Ryan has also played Gerry Adams and Proinsias De Rossa on screen.

Biography
As a pupil at C.B.C. Monkstown in 1963, Jonathan played rhythm guitar and shared vocals in the Rhythm & Blues band ROOTZGROOP, with Robbie Brennan, Rodney Williams, Dave McAnaney and Paul Brady.

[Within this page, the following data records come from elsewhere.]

(** C6: the seven levels are strictly increasing from DebugLevel to
    FatalLevel, and for every configured minimum and every level of an
    entry, the entry reaches the writers of the pipeline and the hooks if
    the level is at least the minimum, and reaches nothing otherwise. *)
Theorem levels_ordered_and_filtering :
  (DebugLevel < InfoLevel /\ InfoLevel < WarnLevel /\ WarnLevel < ErrorLevel
   /\ ErrorLevel < DPanicLevel /\ DPanicLevel < PanicLevel
   /\ PanicLevel < FatalLevel)
  /\ forall (opt : Options) (hooks : list Hook) (st : State) (lvl : Level)
        (msg : string) (fields : list Arg) (site : CallSite),
      exists st',
        log lvl msg fields site (InitLogger opt hooks st) = Some st'
        /\ (OptLevel opt <= lvl ->
              writers_of (added (InitLogger opt hooks st) st')
              = writers (treeCore opt (Lumberjack (length (loggers st))))
              /\ length (hooks_of (added (InitLogger opt hooks st) st'))
                 = length hooks)
        /\ (lvl < OptLevel opt -> added (InitLogger opt hooks st) st' = [])
        /\ (writers_of (added (InitLogger opt hooks st) st') <> []
              <-> OptLevel opt <= lvl).
Proof.
  split; [unfold DebugLevel, InfoLevel, WarnLevel, ErrorLevel, DPanicLevel,
            PanicLevel, FatalLevel; lia|].
  intros opt hooks st lvl msg fields site. unfold InitLogger.
  eexists. split; [apply log_after_InitLogger|].
  rewrite added_emit_all. unfold zapcore.Enabled.
  destruct (Z.leb_spec (OptLevel opt) lvl) as [Hle|Hlt].
  - rewrite writers_of_app, hooks_of_app, writers_of_writes, writers_of_calls,
      hooks_of_writes, hooks_of_calls, app_nil_r. simpl.
    split_and!.
    + intros _. split; [done|].
      destruct (last hooks) as [h|] eqn:E.
      * apply length_replicate.
      * by apply last_None in E as ->.
    + lia.
    + split; [done|]. intros _. apply writers_treeCore_nonempty.
  - split_and!; [lia|done|]. simpl. split; [done|lia].
Qed.

(** C7: in every state a program can reach from the start of the package,
    [GetLogWirter] returns a non-nil error exactly when the logger is nil,
    which is exactly when no [InitLogger] call has been made; otherwise it
    returns a writer and a nil error; and the call changes nothing. *)
Theorem GetLogWirter_error_iff_unbuilt (cs : list Call) (st : State) :
  run cs zeroState = Some st ->
  exec CallGetLogWirter st = Some st
  /\ exists w e,
       GetLogWirter st = Some (w, e)
       /\ (e <> None <-> logger st = None)
       /\ (logger st = None <-> Forall (fun c => builds c = false) cs)
       /\ (logger st <> None -> is_Some w /\ e = None).
Proof.
  intros Hrun.
  destruct (run_built cs zeroState st Hrun (or_introl eq_refl)) as [Hinv Hiff].
  assert (logger st = None <-> Forall (fun c => builds c = false) cs) as Hcs.
  { rewrite Hiff. simpl. tauto. }
  destruct Hinv as [Hn|Hr].
  - unfold exec, GetLogWirter. rewrite Hn. simpl. split; [done|].
    eexists _, _. split_and!; try done.
    split; [intros _; by apply Hcs|done].
  - destruct (ready_GetLogWirter st Hr) as [w Hw].
    pose proof (ready_logger st Hr) as Hl.
    unfold exec. rewrite Hw. simpl. split; [done|].
    exists (Some w), None. split_and!; done.
Qed.

(** C9: [init] builds a pipeline that writes to standard output only, at
    DebugLevel, with no hooks, around a file writer with no file name; from
    then on, whatever the program calls, no call fails on a nil pointer, the
    logger is never nil, every emission function can be called, and
    [GetLogWirter] returns a writer and no error. *)
Theorem init_builds_default_pipeline :
  logger loaded
  = Some (zap.Hooks [] (zap.New (zapcore.NewCore Stdout DebugLevel)))
  /\ fmap lumberjack.Filename (loggers loaded) = [""]
  /\ forall cs : list Call,
      exists st,
        run cs loaded = Some st
        /\ logger st <> None
        /\ (forall s f site, exists st', emission s f site st = Some st')
        /\ exists w, GetLogWirter st = Some (Some w, None).
Proof.
  split; [reflexivity|]. split; [reflexivity|].
  intros cs.
  destruct (ready_run cs loaded) as (st & Hrun & Hr).
  { apply ready_InitLogger. }
  exists st. split_and!.
  - done.
  - by apply ready_logger.
  - intros s f site. destruct (ready_emission s f site st Hr) as [es H].
    by eexists.
  - by apply ready_GetLogWirter.
Qed.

Ryan's acting career began while still a full-time student, making his debut playing ‘Dan’ opposite Lynn Redgrave and Dan O'Herlihy in A Better Place at Dublin's Gate Theatre in 1972. He turned full-time in 1978 and since then has worked extensively on stage, in TV, film and radio and has been one of Ireland's busiest voiceover artists for forty-two years. He has recorded TV and radio commercials for clients worldwide, winning several awards for his work in this field.

Filmography
 Stokes in The Outsider (1980), starring Sterling Hayden
 The priest in Bob Quinn's Budawanny (1987)
 Gibson in Taffin (1988), starring Pierce Brosnan
 Jimmy Reardon in Patriot Games (1992), starring Harrison Ford
 Scottish Prison Governor in In the Name of the Father (1993), starring Daniel Day-Lewis
 Broken Harvest (1994) as Narrator
 Goldsmith in Moll Flanders (1996), starring Morgan Freeman and Robin Wright Penn
 Hamish MacDonald in Kidnapped, starring Armand Assante
 Gerry Adams in Omagh (2004), starring Gerry McSorley
 The Major in John Vaughan's Valour (2006), starring Dave Duffy
 The Teacher in John Vaughan's My Dad (2007), starring Michael Liebmann and Jack Ryan
 The Father in The Portrait (2007), with Catherine Steadman
 Proinsias De Rossa in Brendan Smyth: Betrayal of Trust (TV movie)
 Sergeant Kenefick in Grabbers 2012 (post-production), starring Richard Coyle
 Howard Wakefield in Chasing Leprechauns 2012 (TV movie) (post-production)

Television
 Bosco Voice of Bosco (in the pilot series only) and Himself as presenter in the main series (RTÉ)
 'Schooner' Cooney in Bracken (RTÉ)
 Doctor Jerome Hickey in The Irish RM (9 episodes, 1984–1985) Channel 4/RTÉ
 Randall McDonnell in The Year of the French (RTÉ)
 Heinz Fromme in Caught in a Free State (RTÉ)
 Sheridan in Summer Lightning (Channel 4)
 Against All Odds (BBC)
 27 characters in Twink – RTÉ
 Tom Crowe in The Templewood Murder Mystery – RTÉ
 James Flanigan in Die glückliche Familie for Süddeutscher Rundfunk (1987)
 Hochzeitsreisen 'Verliebt, Verlobt, Verheiratet' for Norddeutscher Rundfunk
 Plunkett in Proof II (RTÉ)
 The French Ambassador in Seasons 1 – 3 of The Tudors (Showtime/BBC)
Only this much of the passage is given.